The most disappointing act about the pangolins in the market is that every week, life pangolins are brought to the market and are seen struggling to run away but are either brutally smashed on the neck, head or on the body. This has caused so much grief and distress to helpless conservationist who may want to safe the pangolin but in vain.
Pangolins are one of the most talked rodents in the tropical rain forest and grassland today. From the Amazon Basin through the Congo Basin, to the Cameroon tropical landscapes, Pangolins remains at the top when conservation of rodents is concerned.
The Zoological Society of London and other conservation organizations spend millions of dollars on Pangolin conservation in Cameroon in general and East Region in particular. This has fostered research into population surveys, habitat usage, Feeding Ecology and education programs. This has somehow helped deepened their knowledge in understanding the outcomes pertaining to pangolin population and threats in Cameroon.
While government and NGOs focused themselves in protecting pangolins, hunters and many traders and traffickers have seen pangolins conservation as threats to their source of protein and deprivation of income from the sale of the smoked pangolin and scales which are used for medicinal purposes. Local consumers say pangolins have a unique taste and which is unavoidable to someone who has ever had a taste of it. This makes pangolins more vulnerable to hunters despite attempts to protect them.

If one may want to put it straight, taking statistics from the consumption of pangolin in Bertoua, one will undoubtedly agree there is still an encouraging number of Pangolins in the East Region but the population is declining drastically. However, from the IUCN state on Pangolins as endangered species, there is therefore urgent need to put a stop to the pangolin syndrome in the East through the reinforcement of laws on wildlife protection and effective follow up by Cameroon’s Regional Delegation of Forestry and wildlife (MINFOF)
With the pangolin in peril, ERuDeF is willing to extend her sphere of influence beyond primates especially Great Apes to this specie in the nearest future. While conservation of pangolins in Bertoua is difficult, especially around the periphery where these animals are caught like the Deng Deng National Park and the Dja Reserve, ERuDeF Still remains determined and trust its strategies to curb the killing of these species, while providing solutions to the plight of the local people.

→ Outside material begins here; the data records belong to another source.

(** *** Witnesses *)

Definition demo_hmac (k d : list byte) : list byte := take 32 (k ++ drop 11 d ++ replicate 32 Byte.x00).

Lemma demo_hmac_length k d : length (demo_hmac k d) = RandomLen.
Proof. unfold demo_hmac. rewrite length_take, !length_app, length_replicate. unfold RandomLen. lia. Qed.

Definition demo_fields : helloFields :=
  mkFields [Byte.x01; Byte.x02] [0x0a0a; 0x1301; 0x1302] [Byte.x00] [([Byte.x00; Byte.x17], [])] "a.com" [].

Lemma demo_fields_ok : fields_ok demo_fields.
Proof.
  split; try (vm_compute; reflexivity); [repeat constructor; (vm_compute; done)|by vm_compute|].
  repeat constructor; done.
Qed.

Definition demo_secret : list byte := replicate 16 Byte.x07.

Definition demo_msg : list byte :=
  helloMsg (encodeBody (clientRandom demo_hmac demo_secret 1700000000 demo_fields) demo_fields).

(** The hello in three records, the first of three bytes. *)
Definition demo_frags : list (list byte) := [take 3 demo_msg; take 40 (drop 3 demo_msg); drop 43 demo_msg].

Lemma client_hello_accepted_witness :
  ReadClientHelloMulti demo_hmac (Unix 1700000001 0) (3 * Second)
    (mkSource (concat (map hsrec demo_frags) ++ []) EOF) [replicate 16 Byte.x09; demo_secret] ["a.com"; "b.com"] =
  ReadMatched (mkHello (clientRandom demo_hmac demo_secret 1700000000 demo_fields) [Byte.x01; Byte.x02] 0x1301) 1 "a.com".
Proof.
  apply (client_hello_accepted demo_hmac demo_hmac_length (Unix 1700000001 0) (3 * Second)
    [replicate 16 Byte.x09; demo_secret] ["a.com"; "b.com"] 1 demo_secret 1700000000 demo_fields demo_frags [] [] EOF).
  - apply demo_fields_ok.
  - lia.
  - vm_compute. discriminate.
  - vm_compute. reflexivity.
  - repeat constructor; vm_compute; reflexivity.
  - vm_compute. lia.
  - vm_compute. reflexivity.
  - reflexivity.
  - discriminate.
  - reflexivity.
  - intros [|j] s' Hj Hs; [|lia]. injection Hs as <-. vm_compute. reflexivity.
Defined.
(** Encryption acts on the four parts separately. *)
Lemma parts_xor c n k v t d :
  parts n k v t d ->
  exists k' v', parts (xor_bytes n (pad c 8)) k' v' (xor_bytes t (pad (mkCtr (ctr_key c) (ctr_iv c) (ctr_pos c + 56)) 8)) (XORKeyStream c d).1.
Proof.
  intros [-> ? ? ? ?]. unfold XORKeyStream. simpl. rewrite !length_app.
  replace (length n + (length k + (length v + length t)))%nat with (8 + (32 + (16 + 8)))%nat by lia.
  rewrite (pad_app c 8), (pad_app _ 32), (pad_app _ 16). do 3 (rewrite xor_bytes_app by (rewrite length_pad; lia)). simpl.
  rewrite <-!Nat.add_assoc. simpl.
  eexists _, _. split; [reflexivity|rewrite length_xor_bytes, length_pad; lia..].
Qed.

(** The frame on the wire: noise and tail encrypted, key and IV in clear. *)
Lemma sent_parts secret n k v t d werr :
  parts n k v t d ->
  let c := getCipher secret d in
  parts (xor_bytes n (pad c 8)) k v (xor_bytes t (pad (mkCtr (ctr_key c) (ctr_iv c) 56) 8)) (SendHandshake secret d werr).1.
Proof.
  intros P c. destruct (parts_xor c _ _ _ _ _ (parts_revert _ _ _ _ _ P)) as (k' & v' & Q).
  unfold SendHandshake. fold c. destruct (XORKeyStream c (revert d)) as [f s]. cbn [fst] in *.
  change (ctr_pos c + 56)%nat with 56%nat in Q. clearbody c.
  rewrite (parts_key _ _ _ _ _ P), (parts_iv _ _ _ _ _ P).
  destruct P as [_ ? ? ? ?], Q as [-> ? ? ? ?]. split; [|done..].
  rewrite (copy_at_mid hfOffsetKey) by (unfold hfOffsetKey; lia).
  rewrite (app_assoc _ k). rewrite (copy_at_mid hfOffsetIV) by (rewrite ?length_app; unfold hfOffsetIV; lia).
  by rewrite <-app_assoc.
Qed.

Lemma generateHandshake_parts rnd dc d :
  Forall (fun f => length f = hfLen) rnd -> generateHandshake rnd dc = Some d ->
  exists n k v r, parts n k v (hfConnectionType ++ le_split 2 (uwrap 16 dc) ++ r) d.
Proof.
  induction 1 as [|f rnd Hf _ IH]; [done|]. cbn [generateHandshake]. destruct (rejected f); [done|]. intros [= <-].
  destruct (parts_of f Hf) as (n & k & v & t & [-> ? ? ? ?]). exists n, k, v, (drop 6 t).
  assert (length (le_split 2 (uwrap 16 dc)) = 2%nat) by (by rewrite length_le_split).
  split; [|done..|rewrite !length_app, length_drop; simpl length; lia].
  rewrite !(app_assoc _ v), !(app_assoc n).
  rewrite <-(take_drop 4 t) at 1. rewrite copy_at_mid; [|rewrite !length_app; unfold hfOffsetConnectionType; lia|rewrite length_take; simpl length; lia].
  rewrite <-(take_drop 2 (drop 4 t)), drop_drop. rewrite (app_assoc _ hfConnectionType).
  rewrite copy_at_mid; [|rewrite !length_app; simpl length; unfold hfOffsetDC; lia|rewrite length_take, length_drop; simpl length; lia].
  by rewrite <-!app_assoc.
Qed.

(** The two fields of the tail. *)
Lemma tail_field n k v c a b d lo hi :
  parts n k v (c ++ a ++ b) d -> (lo = 56 + length c)%nat -> (hi = lo + length a)%nat -> slice lo hi d = a.
Proof.
  intros [-> ? ? ? _] -> ->. rewrite (app_assoc v), (app_assoc k), (app_assoc n).
  apply slice_mid; rewrite ?length_app; lia.
Qed.

(** What the reader computes from the wire bytes. *)
Lemma ReadHandshake_parts secret n k v r d dc werr rest e :
  parts n k v (hfConnectionType ++ le_split 2 (uwrap 16 dc) ++ r) d -> -32768 <= dc < 32768 ->
  ReadHandshake secret (mkSource ((SendHandshake secret d werr).1 ++ rest) e) =
  (Ok (if dc =? 0 then defaultDC else dc,
       mkObf (getCipher secret (revert d)) (XORKeyStream (getCipher secret d) (revert d)).2), mkSource rest e).
Proof.
  intros P Hdc. pose proof (sent_parts secret _ _ _ _ _ werr P) as Q. cbv zeta in Q.
  set (wire := (SendHandshake secret d werr).1) in *. clearbody wire.
  pose proof (parts_length _ _ _ _ _ Q) as Hw.
  unfold ReadHandshake. rewrite read_full_app by done.
  rewrite (getCipher_parts secret _ _ _ _ _ _ _ _ Q P).
  pose proof (parts_revert _ _ _ _ _ P) as P'. pose proof (parts_revert _ _ _ _ _ Q) as Q'.
  rewrite (getCipher_parts secret _ _ _ _ _ _ _ _ Q' P').
  destruct (parts_xor (getCipher secret d) _ _ _ _ _ Q') as (k' & v' & R).
  change (ctr_pos (getCipher secret d) + 56)%nat with 56%nat in R.
  rewrite !xor_bytes_invol in R by (rewrite length_pad; by destruct P).
  assert (length (revert wire) = length (revert d)) as Hl.
  { by rewrite (parts_length _ _ _ _ _ P'), (parts_length _ _ _ _ _ Q'). }
  unfold XORKeyStream in *. rewrite Hl in *. cbn [fst snd] in R |- *.
  set (f := xor_bytes (revert wire) _) in *. clearbody f.
  assert (connectionType f = hfConnectionType) as -> by (by apply (tail_field _ _ _ [] _ _ _ _ _ R)).
  assert (dcSlice f = le_split 2 (uwrap 16 dc)) as Hf by (by apply (tail_field _ _ _ _ _ _ _ _ _ R)).
  unfold hf_dc. rewrite Hf, le_combine_split_small, swrap_uwrap by (try apply uwrap_range; lia).
  rewrite bool_decide_true by done. simpl negb. cbv iota.
  reflexivity.
Qed.
(* ===== verification/Scout.v ===== *)
(** * Scouting: mtglib/internal/doppel/scout.go, scout_conn.go, scout_conn_collected.go

    A scout fetches a web page over a connection that notes the type, length and
    time of every TLS record it reads, and derives from the notes the pauses of
    the server and the size of its certificate messages.  The HTTP and TLS client
    above the connection is any sequence of reads and writes. *)

From S2P Require Import Prelude GoTime GoStrings GoIO TLS.

(** ** The notes: scout_conn_collected.go *)

Record ScoutConnResult := mkResult { timestamp : Z; recordType : byte; payloadLen : Z }.

Record ScoutConnCollected := mkCollected { sc_data : list ScoutConnResult; writeIndex : Z }.

Definition NewScoutConnCollected : ScoutConnCollected := mkCollected [] (-1).

Definition Add (now : Z) (record : byte) (len : Z) (s : ScoutConnCollected) : ScoutConnCollected :=
  mkCollected (sc_data s ++ [mkResult now record len]) (writeIndex s).

Definition MarkWrite (s : ScoutConnCollected) : ScoutConnCollected :=
  if writeIndex s <? 0 then mkCollected (sc_data s) (Z.of_nat (length (sc_data s))) else s.

Definition Snapshot (s : ScoutConnCollected) : list ScoutConnResult * Z := (sc_data s, writeIndex s).

(** ** The connection: scout_conn.go *)

(** [sc_src] is what the server still sends, [sc_sent] what was written to it. *)
Record ScoutConn := mkScoutConn { rawBuf : list byte; seenCCS : bool; sc_src : source; sc_sent : list byte }.

Definition NewScoutConn (src : source) : ScoutConn := mkScoutConn [] false src [].

(** [Read] of at most [p] bytes, at a time: a round of the loop gives what is
    buffered or reads a record.  The copy of the header always has room for the
    length, which was read from two bytes. *)
Fixpoint scout_Read (fuel p : nat) (now : Z) (c : ScoutConn) (r : ScoutConnCollected) :
    option (res (list byte) * ScoutConn * ScoutConnCollected) :=
  match fuel with
  | O => None
  | S fuel =>
      match rawBuf c with
      | _ :: _ => Some (Ok (take p (rawBuf c)), mkScoutConn (drop p (rawBuf c)) (seenCCS c) (sc_src c) (sc_sent c), r)
      | [] =>
          if (p =? 0)%nat then Some (Ok [], c, r) else
          match ReadRecord (sc_src c) with
          | (Fail e, _, s) => Some (Fail e, mkScoutConn [] (seenCCS c) s (sc_sent c), r)
          | (Ok typ, buf, s) =>
              let len := Z.of_nat (length buf) in
              let seen := if bool_decide (typ = TypeChangeCipherSpec) then true else seenCCS c in
              let raw := [typ] ++ TLSVersion ++ be_split 2 (uwrap 16 len) ++ buf in
              scout_Read fuel p now (mkScoutConn raw seen s (sc_sent c)) (Add now typ len r)
          end
      end
  end.

Definition scout_Write (p : list byte) (c : ScoutConn) (r : ScoutConnCollected) : ScoutConn * ScoutConnCollected :=
  (mkScoutConn (rawBuf c) (seenCCS c) (sc_src c) (sc_sent c ++ p), if seenCCS c then MarkWrite r else r).

(** ** Measuring: scout.go *)

Record ScoutResult := mkScoutResult { Durations : list Z; CertSize : Z }.

Definition zeroResult : ScoutResult := mkScoutResult [] 0.

(** The first loop of [learn]: [prev] is the record before, [last] is
    [lastTimestamp]. *)
Fixpoint recordDurations (prev : option ScoutConnResult) (last : Z) (data : list ScoutConnResult) : list Z :=
  match data with
  | [] => []
  | v :: data =>
      if negb (bool_decide (recordType v = TypeApplicationData)) then recordDurations (Some v) last data
      else
        let last := if IsZeroTime last then timestamp (default v prev) else last in
        Sub (timestamp v) last :: recordDurations (Some v) (timestamp v) data
  end.

(** The second loop, over the records before the boundary. *)
Fixpoint certSizeLoop (seen : bool) (size : Z) (data : list ScoutConnResult) : Z :=
  match data with
  | [] => size
  | v :: data =>
      if bool_decide (recordType v = TypeChangeCipherSpec) then certSizeLoop true size data
      else certSizeLoop seen (if seen && bool_decide (recordType v = TypeApplicationData) then size + payloadLen v else size) data
  end.

Definition measure (collected : ScoutConnCollected) : ScoutResult :=
  let '(data, index) := Snapshot collected in
  match data with
  | [] => zeroResult
  | _ =>
      let boundary := if index <? 0 then length data else Z.to_nat index in
      mkScoutResult (recordDurations None zeroTime data) (certSizeLoop false 0 (take boundary data))
  end.

(** [learn]: [fetched] is the outcome of the request, with the notes of its
    connections. *)
Definition learn (url : string) (fetched : res ScoutConnCollected) : res ScoutResult :=
  if negb (HasPrefix url "https://") then Fail (Errorf "url must be https")
  else results ← fetched; Ok (measure results).

(** [Learn]: each URL with the outcome of its request; an error drops what was
    learned before it. *)
Fixpoint learnLoop (combined : ScoutResult) (urls : list (string * res ScoutConnCollected)) : res ScoutResult :=
  match urls with
  | [] => Ok combined
  | (url, fetched) :: urls =>
      learned ← learn url fetched;
      learnLoop (mkScoutResult (Durations combined ++ Durations learned)
                   (if (0 <? CertSize learned) && (CertSize combined =? 0) then CertSize learned else CertSize combined)) urls
  end.

Definition Learn (urls : list (string * res ScoutConnCollected)) : res ScoutResult := learnLoop zeroResult urls.

(** ** Runs *)

Inductive scout_op := SRead (p : nat) (now : Z) | SWrite (l : list byte).

(** The bytes that were read, and the error that ended the run. *)
Fixpoint scout_run (ops : list scout_op) (c : ScoutConn) (r : ScoutConnCollected) :
    option (list byte * option goerr * ScoutConn * ScoutConnCollected) :=
  match ops with
  | [] => Some ([], None, c, r)
  | SWrite l :: ops => let '(c, r) := scout_Write l c r in scout_run ops c r
  | SRead p now :: ops =>
      '(x, c, r) ← scout_Read 2 p now c r;
      match x with
      | Fail e => Some ([], Some e, c, r)
      | Ok l => '(l', e, c, r) ← scout_run ops c r; Some (l ++ l', e, c, r)
      end
  end.

Definition writes (ops : list scout_op) : list byte := concat (map (fun o => match o with SWrite l => l | SRead _ _ => [] end) ops).

(** The payload of the ApplicationData records after the first change of cipher. *)
Fixpoint after_ccs (rs : list (byte * list byte)) : list byte :=
  match rs with
  | [] => []
  | (t, _) :: rs => if bool_decide (t = TypeChangeCipherSpec) then app_data rs else after_ccs rs
  end.

Definition has_ccs (rs : list (byte * list byte)) : bool := existsb (fun r => bool_decide (r.1 = TypeChangeCipherSpec)) rs.

(** ** Proofs *)

Lemma ReadRecord_ok s t w s' :
  ReadRecord s = (Ok t, w, s') -> avail s = record t w ++ avail s' /\ rec_ok (t, w) /\ fin s' = fin s.
Proof.
  unfold ReadRecord. destruct (read_full SizeHeader s) as [[buf|e] s1] eqn:Hr; [|done].
  apply read_full_ok in Hr as (Ha & Hl & Hf). unfold SizeHeader in Hl.
  destruct buf as [|t' [|v1 [|v2 [|x [|y [|]]]]]]; try done. case_bool_decide as Hv; simpl; [|done].
  unfold copy_n. set (n := Z.to_nat (be_combine (slice 3 5 [t'; v1; v2; x; y]))).
  destruct (n <=? length (avail s1))%nat eqn:E; simpl; intros [= <- <- <-]; zbool.
  change (slice 1 3 [t'; v1; v2; x; y]) with [v1; v2] in Hv. unfold TLSVersion in Hv. injection Hv as -> ->.
  change (slice 3 5 [t'; Byte.x03; Byte.x03; x; y]) with [x; y] in n.
  pose proof (be_combine_bound [x; y]) as Hb. simpl length in Hb.
  assert (length (take n (avail s1)) = n) as Hn by (rewrite length_take; lia).
  split_and!; [|unfold rec_ok; simpl snd; rewrite Hn; unfold n; lia|done].
  rewrite Ha. unfold record. rewrite Hn. unfold n. rewrite Z2Nat.id by lia.
  assert (be_split 2 (be_combine [x; y]) = [x; y]) as Hxy by exact (be_split_combine [x; y]).
  cbn in Hxy. injection Hxy as Hx Hy. simpl. by rewrite Hx, Hy, take_drop.
Qed.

In this light, the Environment and Rural Development foundation, ERuDeF is soliciting aid from Partners in extending her activities towards the conservation of pangolin in the East Region of Cameroon by engaging in aggressive sensitization campaigns, provision of alternative source of livelihood to hunters (through training in bees keeping and agroforestry) so that the pressure on pangolin be reduced, making the conservation of pangolin in the East Region a reality not more a hot midday summer dream.